++++ Records for processing
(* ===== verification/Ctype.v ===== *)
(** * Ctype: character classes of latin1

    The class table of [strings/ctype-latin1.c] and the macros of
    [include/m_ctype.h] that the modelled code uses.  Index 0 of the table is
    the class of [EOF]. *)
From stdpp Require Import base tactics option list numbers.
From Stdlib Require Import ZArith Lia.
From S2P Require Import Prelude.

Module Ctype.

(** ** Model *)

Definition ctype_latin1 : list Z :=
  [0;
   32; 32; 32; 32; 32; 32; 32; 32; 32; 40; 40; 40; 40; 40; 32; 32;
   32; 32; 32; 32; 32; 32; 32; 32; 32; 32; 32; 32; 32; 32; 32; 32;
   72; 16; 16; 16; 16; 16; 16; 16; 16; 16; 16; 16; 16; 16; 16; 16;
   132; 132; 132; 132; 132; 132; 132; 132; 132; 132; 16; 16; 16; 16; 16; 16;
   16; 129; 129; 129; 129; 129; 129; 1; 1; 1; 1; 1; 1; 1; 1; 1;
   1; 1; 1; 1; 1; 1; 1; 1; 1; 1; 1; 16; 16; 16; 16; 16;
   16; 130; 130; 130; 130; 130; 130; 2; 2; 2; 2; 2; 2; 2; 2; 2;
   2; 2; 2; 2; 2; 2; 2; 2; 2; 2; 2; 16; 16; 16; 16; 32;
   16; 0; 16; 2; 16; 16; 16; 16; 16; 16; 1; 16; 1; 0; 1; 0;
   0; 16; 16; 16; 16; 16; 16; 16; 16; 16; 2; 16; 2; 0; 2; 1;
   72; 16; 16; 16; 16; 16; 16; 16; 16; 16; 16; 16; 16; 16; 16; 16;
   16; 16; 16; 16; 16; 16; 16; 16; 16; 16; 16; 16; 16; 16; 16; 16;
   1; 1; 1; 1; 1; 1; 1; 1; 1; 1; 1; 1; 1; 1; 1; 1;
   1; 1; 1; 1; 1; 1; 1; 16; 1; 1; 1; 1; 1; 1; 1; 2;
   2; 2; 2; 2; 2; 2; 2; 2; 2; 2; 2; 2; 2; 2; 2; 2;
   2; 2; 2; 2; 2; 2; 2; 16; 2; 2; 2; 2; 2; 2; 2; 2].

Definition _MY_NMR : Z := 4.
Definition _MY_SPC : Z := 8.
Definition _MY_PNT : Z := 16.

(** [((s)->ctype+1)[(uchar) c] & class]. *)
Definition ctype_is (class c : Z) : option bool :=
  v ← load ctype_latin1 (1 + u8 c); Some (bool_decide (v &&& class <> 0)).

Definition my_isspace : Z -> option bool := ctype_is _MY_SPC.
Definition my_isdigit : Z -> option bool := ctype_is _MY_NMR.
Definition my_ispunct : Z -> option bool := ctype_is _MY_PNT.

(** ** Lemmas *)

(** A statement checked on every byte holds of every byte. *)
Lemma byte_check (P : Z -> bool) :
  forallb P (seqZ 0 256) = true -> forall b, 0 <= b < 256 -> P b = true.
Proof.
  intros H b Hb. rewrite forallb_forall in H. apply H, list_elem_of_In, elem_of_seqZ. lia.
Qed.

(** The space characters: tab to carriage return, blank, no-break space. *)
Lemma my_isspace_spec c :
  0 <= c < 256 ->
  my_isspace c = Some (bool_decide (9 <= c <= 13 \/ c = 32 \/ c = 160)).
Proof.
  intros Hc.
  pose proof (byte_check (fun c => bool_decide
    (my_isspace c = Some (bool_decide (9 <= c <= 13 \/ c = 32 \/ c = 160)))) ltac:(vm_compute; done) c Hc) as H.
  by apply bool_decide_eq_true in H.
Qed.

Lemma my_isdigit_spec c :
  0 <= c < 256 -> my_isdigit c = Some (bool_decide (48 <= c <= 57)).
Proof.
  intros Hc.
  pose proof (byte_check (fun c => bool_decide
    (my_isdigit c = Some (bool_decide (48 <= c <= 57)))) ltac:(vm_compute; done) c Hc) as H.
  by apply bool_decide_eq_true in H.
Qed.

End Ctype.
++++++++
Exercise:
Only those lines of the entries above that run from the line containing "16; 129; 129;" to the line containing "Definition _MY_PNT : Z := 16.", both included, should be transcribed exactly.

Completed exercise:
   16; 129; 129; 129; 129; 129; 129; 1; 1; 1; 1; 1; 1; 1; 1; 1;
   1; 1; 1; 1; 1; 1; 1; 1; 1; 1; 1; 16; 16; 16; 16; 16;
   16; 130; 130; 130; 130; 130; 130; 2; 2; 2; 2; 2; 2; 2; 2; 2;
   2; 2; 2; 2; 2; 2; 2; 2; 2; 2; 2; 16; 16; 16; 16; 32;
   16; 0; 16; 2; 16; 16; 16; 16; 16; 16; 1; 16; 1; 0; 1; 0;
   0; 16; 16; 16; 16; 16; 16; 16; 16; 16; 2; 16; 2; 0; 2; 1;
   72; 16; 16; 16; 16; 16; 16; 16; 16; 16; 16; 16; 16; 16; 16; 16;
   16; 16; 16; 16; 16; 16; 16; 16; 16; 16; 16; 16; 16; 16; 16; 16;
   1; 1; 1; 1; 1; 1; 1; 1; 1; 1; 1; 1; 1; 1; 1; 1;
   1; 1; 1; 1; 1; 1; 1; 16; 1; 1; 1; 1; 1; 1; 1; 2;
   2; 2; 2; 2; 2; 2; 2; 2; 2; 2; 2; 2; 2; 2; 2; 2;
   2; 2; 2; 2; 2; 2; 2; 16; 2; 2; 2; 2; 2; 2; 2; 2].

Definition _MY_NMR : Z := 4.
Definition _MY_SPC : Z := 8.
Definition _MY_PNT : Z := 16.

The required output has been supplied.